İKİ: Dünyanın her yerinde starlar, kameralardan nefret ettiklerini kanıtlama peşinde yarışıp, buradan bir ‘cool’ duruş çıkarmaya çalışırken, Hülya Avşar kameralar önünde yaşamaktan fevkalade memnun olduğunu söyleyecek kadar açık sözlüdür. İşte bu ‘küçük hesapsızlık’ Avşar’ı farklı kılmaktadır.

ÜÇ: Küçük hesapsızlıkların arasına sıkıştırılmış müthiş stratejik büyük hesapları da es geçmemeliyiz. Attığı büyük adımların nelere yol açacağını öğrenmiştir. Yani küçük adımlarda hesapsız, büyük adımlarda ise acayip hesaplıdır.

DÖRT: Kendi deneyimlerinden yola çıkarak bir yaşam felsefesi geliştirir. ‘Erkek aldatır, önemli olan çaktırmamak’ der. Bu tezin kabul edilemez olduğunun farkındadır. Ama değil mi ki sadakatsizlik almış başını gitmiştir. Değil mi ki bu herkesin derdidir. O halde bunu söylemenin sakıncası yoktur. Çünkü Hülya Avşar, empati hissi yaratmada da fena halde ustadır.

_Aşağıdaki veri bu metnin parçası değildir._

Lemma setup_inv `{Arch, DNSLib} (pr : Process) (f : option ConfigFile) (g g' : Globals) (d : DaemonConfig) :
  SetupDaemonConfig pr f g = Ret (Ok d, g') -> exists id, configOf pr id (g_env g') = Ok d.
Proof.
  unfold SetupDaemonConfig. destruct (match f with None => _ | Some _ => _ end) as [[|] env]; [|done].
  destruct (setupLog pr _) as [[[]|] g1] eqn:El; [|done].
  destruct (GetInstanceID pr env) as [id|]; [|done]. intros [= Hc <-]. exists id.
  assert (g_env g1 = env) as ->; [|done].
  revert El. unfold setupLog. cbn [g_env g_DebugEnabled g_formatter g_level].
  repeat (match goal with |- context [if ?b then _ else _] => destruct b end); intros [= <-] || (destruct (pr_ParseLevel _ _); intros [= <-]) || done;
    done.
Qed.

Lemma k8sConfig_mechanism (env : Environ) (k8 : K8sPoolConfig) : k8sConfig env = Ok k8 ->
  kc_Mechanism k8 = WatchEndpointSlices \/ kc_Mechanism k8 = WatchPods.
Proof.
  unfold k8sConfig, WatchMechanismFromString. intros H.
  repeat (destruct (String.eqb _ _) in H); try done; injection H as <-; by (left + right).
Qed.

(** C25: A configuration that [SetupDaemonConfig] accepts is one its parts can work with. The
    discovery type is one of the five. Unless it is [k8s], the address advertised is the
    resolved host joined with the configured port. The watch of [k8s] can start; where a
    variable of [k8s] is set, what its mechanism selects by is set; where one of the member
    list is set, a node is known. Under [dns] the data center is fully qualified, as the
    names of the peers found are. TLS is configured exactly when a variable of it is set. *)
Theorem setup_valid `{Arch, DNSLib} (pr : Process) (f : option ConfigFile) (g g' : Globals) (d : DaemonConfig) :
  SetupDaemonConfig pr f g = Ret (Ok d, g') ->
  let env := g_env g' in
  d_PeerDiscoveryType d ∈ choices /\
  (d_PeerDiscoveryType d <> "k8s" -> exists host port ip,
     SplitHostPort (SetDefaultS (Getenv env "GUBER_ADVERTISE_ADDRESS") (d_GRPCListenAddress d)) = Ok (host, port) /\
     ResolveHostIP (pr_host pr) host = Ok ip /\ d_AdvertiseAddress d = JoinHostPort ip port) /\
  (exists watch, start (d_K8PoolConf d) = Ok watch) /\
  (anyHasPrefix "GUBER_K8S_" env = true ->
     if String.eqb (kc_Mechanism (d_K8PoolConf d)) WatchPods then kc_Selector (d_K8PoolConf d) <> ""
     else kc_ServiceName (d_K8PoolConf d) <> "") /\
  (anyHasPrefix "GUBER_MEMBERLIST_" env = true -> mp_KnownNodes (d_MemberListPoolConf d) <> []) /\
  (d_PeerDiscoveryType d = "dns" -> d_DataCenter d = "" \/ Fqdn (d_DataCenter d) = d_DataCenter d) /\
  (is_Some (d_TLS d) <-> anyHasPrefix "GUBER_TLS_" env = true).
Proof.
  intros Hs env. destruct (setup_inv _ _ _ _ _ Hs) as [id Hc].
  destruct (configOf_inv _ _ _ _ Hc) as (a & addr & E1 & E2 & -> & E3 & E4 & _ & E6 & _ & E8 & _). fold env in E1, E2, E3, E4, E6, E8.
  pose proof (k8sConfig_mechanism _ _ E4) as Hm. split_and!.
  - revert E1. unfold discoveryType. case_bool_decide; [|done]. by intros [= <-].
  - intros Hk. revert E2. unfold advertise. apply String.eqb_neq in Hk as ->.
    destruct (SplitHostPort _) as [[host port]|]; [|done]. destruct (ResolveHostIP _ host) as [ip|] eqn:Er; [|done].
    intros [= <- <-]. by exists host, port, ip.
  - unfold start. destruct Hm as [-> | ->]; by eexists.
  - revert E8. unfold checkPools. intros Hp Hx. rewrite Hx in Hp. cbn [negb] in Hp.
    destruct Hm as [Em|Em]; rewrite Em in Hp |- *; cbn in Hp |- *.
    + by destruct (String.eqb_spec (kc_ServiceName (d_K8PoolConf d)) "").
    + by destruct (String.eqb_spec (kc_Selector (d_K8PoolConf d)) "").
  - intros Hx Hn. revert E8. unfold checkPools. rewrite Hx, Hn.
    destruct (if negb _ then _ else _); by cbn.
  - intros Hd. rewrite E6, Hd. unfold dataCenterOf. cbn.
    destruct (String.eqb_spec (Getenv env "GUBER_DATA_CENTER") ""); cbn; [by left|right; apply Fqdn_idem].
  - revert E3. unfold tlsConfig. destruct (anyHasPrefix "GUBER_TLS_" env); cbn; [|by intros [= <-]; split; [intros []|]].
    destruct (clientAuthOf pr env); [|done]. intros [= <-]. split; [done|by eexists].
Qed.

(** Whatever the environment says, traffic of an encrypted member list is verified in
    both directions: setting either variable to [false] has no effect. *)
Theorem gossip_always_verified `{Arch, DNSLib} (pr : Process) (f : option ConfigFile) (g g' : Globals) (d : DaemonConfig) :
  SetupDaemonConfig pr f g = Ret (Ok d, g') ->
  ec_GossipVerifyIncoming (mp_EncryptionConfig (d_MemberListPoolConf d)) = true /\
  ec_GossipVerifyOutgoing (mp_EncryptionConfig (d_MemberListPoolConf d)) = true.
Proof.
  intros [id Hc]%setup_inv. destruct (configOf_inv _ _ _ _ Hc) as (a & addr & _ & _ & _ & _ & _ & _ & _ & -> & _).
  cbn. unfold SetDefaultB. by destruct (getEnvBool _ _), (getEnvBool _ _).
Qed.

Lemma SplitHostPort_unbracketed (host port : string) :
  contains ":" host = true -> HasPrefix host "[" = false -> contains ":" port = false ->
  exists e, SplitHostPort (host +:+ String ":" port) = Err e.
Proof.
  intros Hh Hb Hp. unfold SplitHostPort. rewrite lastCut_app by done.
  destruct host as [|c host]; [done|]. replace (HasPrefix (String c host +:+ _) "[") with false.
  - rewrite Hh. unfold addrErr. by eexists.
  - rewrite app_cons. revert Hb. unfold HasPrefix. cbn [String.prefix].
    destruct (ascii_dec _ _); [|done]. by destruct host.
Qed.

(** With an IPv6 address to advertise and no address for the member list, the default
    that is configured is one the member list refuses: the pool cannot be created. *)
Theorem member_list_ipv6_default `{Arch, DNSLib} (pr : Process) (f : option ConfigFile) (g g' : Globals) (d : DaemonConfig)
    (host port ip : string) (isIP : string -> bool) (LookupHost : string -> result (list string))
    (AddKey : string -> result unit) :
  SetupDaemonConfig pr f g = Ret (Ok d, g') ->
  d_PeerDiscoveryType d = "member-list" -> Getenv (g_env g') "GUBER_MEMBERLIST_ADDRESS" = "" ->
  SplitHostPort (SetDefaultS (Getenv (g_env g') "GUBER_ADVERTISE_ADDRESS") (d_GRPCListenAddress d)) = Ok (host, port) ->
  ResolveHostIP (pr_host pr) host = Ok ip -> contains ":" ip = true -> HasPrefix ip "[" = false ->
  exists e, mlConfig isIP LookupHost AddKey (d_MemberListPoolConf d) = Some (Err e).
Proof.
  intros [id Hc]%setup_inv Hd Hm Hs Hr Hip Hb.
  destruct (configOf_inv _ _ _ _ Hc) as (a & addr & _ & E2 & -> & _ & _ & _ & _ & -> & _).
  revert E2. unfold advertise. rewrite Hd. cbn [String.eqb Ascii.eqb Bool.eqb]. cbn. rewrite Hs, Hr. intros [= <- _].
  unfold mlConfig, splitAddress. cbn [memberListConfig mp_MemberListAddress]. rewrite Hm.
  change (SetDefaultS "" ?x) with x. destruct (SplitHostPort_unbracketed ip "7946") as [e He]; [done..|].
  change (ip +:+ ":7946") with (ip +:+ String ":" "7946"). rewrite He. by eexists.
Qed.

(** The name of the container is looked up even when the instance has been given one, and
    a shorter name than expected stops the daemon before it starts. *)
Theorem short_container_name_panics `{Arch, DNSLib} (pr : Process) (env : Environ) (pre cid : string) (lines : list string) :
  pr_cgroup pr = Some ((pre +:+ "/docker/" +:+ cid) :: lines) -> Split "/docker/" (pre +:+ "/docker/" +:+ cid) = [pre; cid] ->
  (String.length cid < 12)%nat -> (setupLog pr (mkGlobals env false None None)).1 = Ok tt ->
  exists why, SetupDaemonConfig pr None (mkGlobals env false None None) = Panic why.
Proof.
  intros Hg Hs Hl Hok. unfold SetupDaemonConfig. cbn [g_env g_DebugEnabled g_formatter g_level].
  destruct (setupLog _ _) as [r g']; cbn in Hok; subst r.
  unfold GetInstanceID, getDockerCID. rewrite Hg. cbn [scanCgroup]. rewrite Hs. unfold firstTwelve.
  apply Nat.ltb_lt in Hl as ->. by eexists.
Qed.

BEŞ: ‘Flörte yakın durmak’ ile ‘star olmak’ arasındaki büyülü ilişkiyi kavramıştır. Bu açıdan fark yaratmaktadır.

ALTI: Bir insana zekánın ve aklın yeteceğine iman etmiştir. Birikimle ilgili sorunlarını, telafi edilebilir bulmaktadır. Ama bütün arıza, zekánın ve aklın yetmediği yerlerde çıkmaktadır. Belki de bu yüzden ‘Herkesin sevgilisi Türkan Şoray’ olmak yerine ya çok sevilen, ya da nefret edilen olmayı tercih etmiştir.

YEDİ: Başat bir karakterdir. Bu yüzden yanındayken, o sıkıcı ve kahredici ‘derin sessizlikler’ oluşmamaktadır. Yani... Sirayet edici bir rahatlık duygusu aşılamayı başarmaktadır.